While this criticism is valid to some degree, the shortcoming can be easily fixed by setting a higher bar in the inclusion and exclusion criteria. For example, in the meta-analysis regarding the effect of intercessory prayer on the effectiveness of social workers, Hodges (2007) included only randomized controlled trials. Studies that used less rigorous designs, such as single-case studies and non-randomized studies, were excluded. In a similar study, Thompson (2007) started with 150 potential candidates but at the end only 23 studies that employed true experiments were retained in his meta-analysis. Retrospective observational studies that were designed as quasi-experiments were removed from his meta-analysis.

Social dependence
Further, Berk and Freedman (2003) questioned the assumed independence of studies for meta-analysis. Researchers are trained in similar ways, read the same papers, talk to each other, write proposals for the same funding agencies, and publish the findings to the same pool of peer-review journals. Earlier studies lead to later studies in the sense that each generation of doctoral students trains the next. They questioned whether this social dependence compromises statistical independence.
It is true that in some cultures the mentees tend to follow the exact footstep of the mentor. In this case, close relationships among researchers might be a threat against the validity of meta-analysis. Nonetheless, today it is very common for researchers to think independently and to challenge each other.

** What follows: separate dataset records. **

(* ===== verification/_CoqProject ===== *)
-Q . S2P
Prelude.v
PyDict.v
EvictorBase.v
LRUEvictor.v
PDP.v
PDPEvictor.v
ShadowPolicyCache.v
PolicyScheduler.v
SortedDict.v
LRUMLEvictor.v
LRUMLCorrect.v
BlockCommon.v
NaiveBlock.v
NaiveProgress.v
BlockInterfaces.v
CpuGpuAllocator.v
CpuGpuCorrect.v
CpuGpuSwap.v
BlockTable.v
BlockTableCorrect.v
PrefixCaching.v
PrefixInvariant.v
PrefixOperations.v
PrefixSequences.v
EvictorMethods.v
PrefixCorrect.v
ComputedBlocks.v
BlockManager.v
BlockManagerCorrect.v
BlockManagerProtocol.v
V0Sequence.v
V0Budget.v
BlockSpaceManager.v
V0Scheduler.v
V0SchedulerCorrect.v
V0ManagerErrors.v
V0SchedulerProtocol.v
V0Worker.v
FreeQueue.v
NgramProposer.v
RejectionSampler.v
Detokenizer.v
DetokenizerCorrect.v
V1Request.v
BlockHashing.v
V1BlockPool.v
V1PoolCorrect.v
KVCacheManager.v
KVManagerCorrect.v
KVManagerChain.v
KVManagerProtocol.v
EncoderCache.v
KVCacheConfig.v
V1Scheduler.v
EngineCore.v
V1SchedulerInv.v
V1SchedulerSchedule.v
V1SchedulerUpdate.v
EngineCoreCorrect.v
Params.v
V1FrontEnd.v
OutputProcessorCorrect.v
V1FrontEndCorrect.v
Arrays.v
WorkerBlockTable.v
InputBatch.v
InputBatchCorrect.v
ModelRunner.v
ModelRunnerCorrect.v
ModelRunnerInputs.v
WorkerStep.v
WorkerSampling.v
WorkerReorder.v
WorkerPrepare.v
(* ===== verification/LRUEvictor.v ===== *)
(** * [LRUEvictor] ([vllm/core/evictor.py])

    Least recently used, with a lazily cleaned priority queue: removing or
    touching a block leaves its old queue entry behind, [evict] skips entries
    whose timestamp no longer matches, [_cleanup] rebuilds an oversized queue. *)
From S2P Require Import Prelude.
From S2P Require Import PyDict.
From S2P Require Import EvictorBase.

Definition CLEANUP_THRESHOLD : Z := 50.

(** A queue entry [(last_accessed, -num_hashed_tokens, block_id, content_hash)]. *)
Record entry : Type := Entry {
  e_last_accessed : Q;
  e_neg_tokens : Z;
  e_block_id : Z;
  e_content_hash : Z
}.

Definition entry_key (e : entry) : key :=
  [e_last_accessed e; inject_Z (e_neg_tokens e); inject_Z (e_block_id e);
   inject_Z (e_content_hash e)].

Record t : Type := LRUEvictor {
  free_table : pydict Z BlockMetaData;
  priority_queue : list entry;
  stat : CacheStat.t;
  ticks : nat
}.

Definition init : t := LRUEvictor ∅ [] CacheStat.init 0.

Definition contains (block_id : Z) (s : t) : bool := has (free_table s) block_id.
Definition num_blocks (s : t) : Z := dlen (free_table s).

(** The entry [add] and [_cleanup] queue for a block. *)
Definition block_entry (block_id : Z) (m : BlockMetaData) : entry :=
  Entry (last_accessed m) (- num_hashed_tokens m) block_id (content_hash m).

Section Methods.
(** The successive readings of [time.time()]. *)
Variable clk : nat -> Q.

(** The [while self.priority_queue] loop of [evict]. *)
Fixpoint pop_live (tbl : pydict Z BlockMetaData) (q : list entry)
    : option (entry * BlockMetaData) * list entry :=
  match q with
  | [] => (None, [])
  | e :: q' =>
      match tbl !! e_block_id e with
      | Some m =>
          if Qeq_bool (last_accessed m) (e_last_accessed e) then (Some (e, m), q')
          else pop_live tbl q'
      | None => pop_live tbl q'
      end
  end.

Definition evict : M t (Z * Z) := fun s =>
  if dlen (free_table s) =? 0 then (Err ValueError, s)
  else
    match pop_live (free_table s) (priority_queue s) with
    | (Some (e, m), q) =>
        let survival_time := (clk (ticks s) - last_accessed m)%Q in
        (Ok (e_block_id e, e_content_hash e),
         LRUEvictor (delete (e_block_id e) (free_table s)) q
           (CacheStat.append "survival_times" survival_time (stat s))
           (S (ticks s)))
    | (None, q) =>
        (Err ValueError, LRUEvictor (free_table s) q (stat s) (ticks s))
    end.

Definition cleanup (s : t) : t :=
  LRUEvictor (free_table s)
    (heapify entry_key (map (fun '(b, m) => block_entry b m) (items (free_table s))))
    (stat s) (ticks s).

Definition cleanup_if_necessary (s : t) : t :=
  if CLEANUP_THRESHOLD * dlen (free_table s) <? Z.of_nat (length (priority_queue s))
  then cleanup s else s.

Definition add (block_id content_hash num_hashed_tokens : Z) (last_accessed : Q)
    (cache_hint : option cache_hint) : M t unit := fun s =>
  let m := MkBlockMetaData content_hash num_hashed_tokens last_accessed cache_hint 0 in
  (Ok tt,
   cleanup_if_necessary
     (LRUEvictor (<[block_id := m]> (free_table s))
        (heappush entry_key (block_entry block_id m) (priority_queue s))
        (stat s) (ticks s))).

(** A FIFO request does not refresh the timestamp. *)
Definition update (block_id : Z) (now : Q) (cache_hint : option cache_hint)
    : M t unit := fun s =>
  match cache_hint with
  | None => (Err TypeError, s)
  | Some h =>
      match free_table s !! block_id with
      | None => (Err KeyError, s)
      | Some m =>
          let refresh := match ch_use_fifo h with None => true | Some z => z =? 0 end in
          let m' := MkBlockMetaData (EvictorBase.content_hash m)
                      (EvictorBase.num_hashed_tokens m)
                      (if refresh then now else EvictorBase.last_accessed m)
                      cache_hint (score m) in
          (Ok tt, LRUEvictor (<[block_id := m']> (free_table s)) (priority_queue s)
                    (stat s) (ticks s))
      end
  end.

Definition remove (block_id : Z) : M t unit := fun s =>
  if has (free_table s) block_id
  then (Ok tt, LRUEvictor (delete block_id (free_table s)) (priority_queue s)
                 (stat s) (ticks s))
  else (Err ValueError, s).
End Methods.

(** ** The queue against the table *)

(** Every free block has its entry in the queue. *)
Definition covered (s : t) : Prop :=
  forall b m, free_table s !! b = Some m -> block_entry b m ∈ priority_queue s.

(** An entry that looks live describes the block as it is now. *)
Definition exact (s : t) : Prop :=
  forall e m, e ∈ priority_queue s -> free_table s !! e_block_id e = Some m ->
    (last_accessed m == e_last_accessed e)%Q ->
    e_neg_tokens e = - num_hashed_tokens m /\ e_content_hash e = content_hash m.

Record queue_wf (s : t) : Prop := {
  qwf_dict : wf_dict (free_table s);
  qwf_ordered : ordered entry_key (priority_queue s);
  qwf_covered : covered s;
  qwf_exact : exact s
}.

(** No queued entry could be mistaken for the one about to be added. *)
Definition fresh (b : Z) (la : Q) (s : t) : Prop :=
  forall e, e ∈ priority_queue s -> e_block_id e = b -> ~ (la == e_last_accessed e)%Q.

(** Eviction order: oldest first, then most tokens, then smallest id. *)
Definition rank (b : Z) (m : BlockMetaData) : key :=
  [last_accessed m; inject_Z (- num_hashed_tokens m); inject_Z b].
(** The state after a call, whether it returned or raised. *)
Definition run_op (clk : nat -> Q) (s : t) (o : op) : t :=
  match o with
  | OpAdd b h n la c => (add b h n la c s).2
  | OpUpdate b la c => (update b la c s).2
  | OpRemove b => (remove b s).2
  | OpEvict => (evict clk s).2
  | OpObserve hs rh => (observe_cache_accesses hs rh s).2
  | OpSetCapacity c => set_capacity c s
  end.

Definition run (clk : nat -> Q) (s : t) (ops : list op) : t := foldl (run_op clk) s ops.

Lemma pdp_wf_run clk ops : forall s, pdp_wf s -> pdp_wf (run clk s ops).
Proof.
  induction ops as [|o ops IH]; intros s Hs; [done|]. apply IH.
  destruct o; cbn [run_op]; auto using pdp_wf_add, pdp_wf_update, pdp_wf_remove,
    pdp_wf_evict, pdp_wf_observe.
  destruct Hs. by split.
Qed.

(** Whatever sequence of calls an evictor built from a configuration string
    receives, and whether they return or raise: the hash index only points at
    free blocks that carry the hash, every bucketed reuse distance lies between
    1 and [max_distance], no epoch is in the future, and the reuses counted
    never outnumber the accesses observed. *)
Theorem pdp_invariant (clk : nat -> Q) (config : string) (s0 : t) (ops : list op)
    (Hinit : init config = Ok s0) :
  let s := run clk s0 ops in
  index_ok s /\ epochs_ok s /\
  map_Forall (fun d n => 1 <= d <= max_distance s /\ 0 <= n) (reuse_distance_counts s) /\
  total_count (reuse_distance_counts s) <= total_observed_accesses s.
Proof.
  intros s. destruct (pdp_wf_run clk ops s0 (pdp_wf_init _ _ Hinit)). done.
Qed.

Definition sample_ops : list op :=
  [OpObserve [10; 20] (Some [false; false]); OpAdd 1 10 16 5 None;
   OpAdd 2 20 32 6 None; OpObserve [10; 20; 10] (Some [true; true; true]);
   OpEvict; OpAdd 3 30 16 7 None].

Lemma pdp_invariant_witness :
  exists s0, init "pdp_max_distance=8,pdp_recompute_interval=2" = Ok s0 /\
    total_count (reuse_distance_counts (run (fun _ => 9%Q) s0 sample_ops)) = 2 /\
    total_count (reuse_distance_counts (run (fun _ => 9%Q) s0 sample_ops))
    <= total_observed_accesses (run (fun _ => 9%Q) s0 sample_ops).
Proof.
  eexists. split; [vm_compute; reflexivity|]. split; [vm_compute; reflexivity|].
  eapply (pdp_invariant (fun _ => 9%Q) "pdp_max_distance=8,pdp_recompute_interval=2" _ sample_ops).
  vm_compute. reflexivity.
Defined.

As a matter of fact, divergence, instead of conformity, is the norm of the academic community.

Publication bias
Another common problem of meta-analysis is publication bias, also known as the file-drawer effect (today we should call it "hard-drive effect" because we store our manuscripts digitally): Publication bias leads to the censoring of studies with non-significant results. As a remedy, Keng and Beretvas (2005) developed a methodology to quantify the effect that publication bias can have on correlation estimation. The most common methods to check publication bias are funnel plots and Egger's test (Steme & Egger, 2001).

In response to this challenge, Schmidt and Hunter (2015) counter-argued that publication bias is only one of many sources of research biases. Other sources include researcher's personal bias, sampling error, confirmation bias, and reviewer bias.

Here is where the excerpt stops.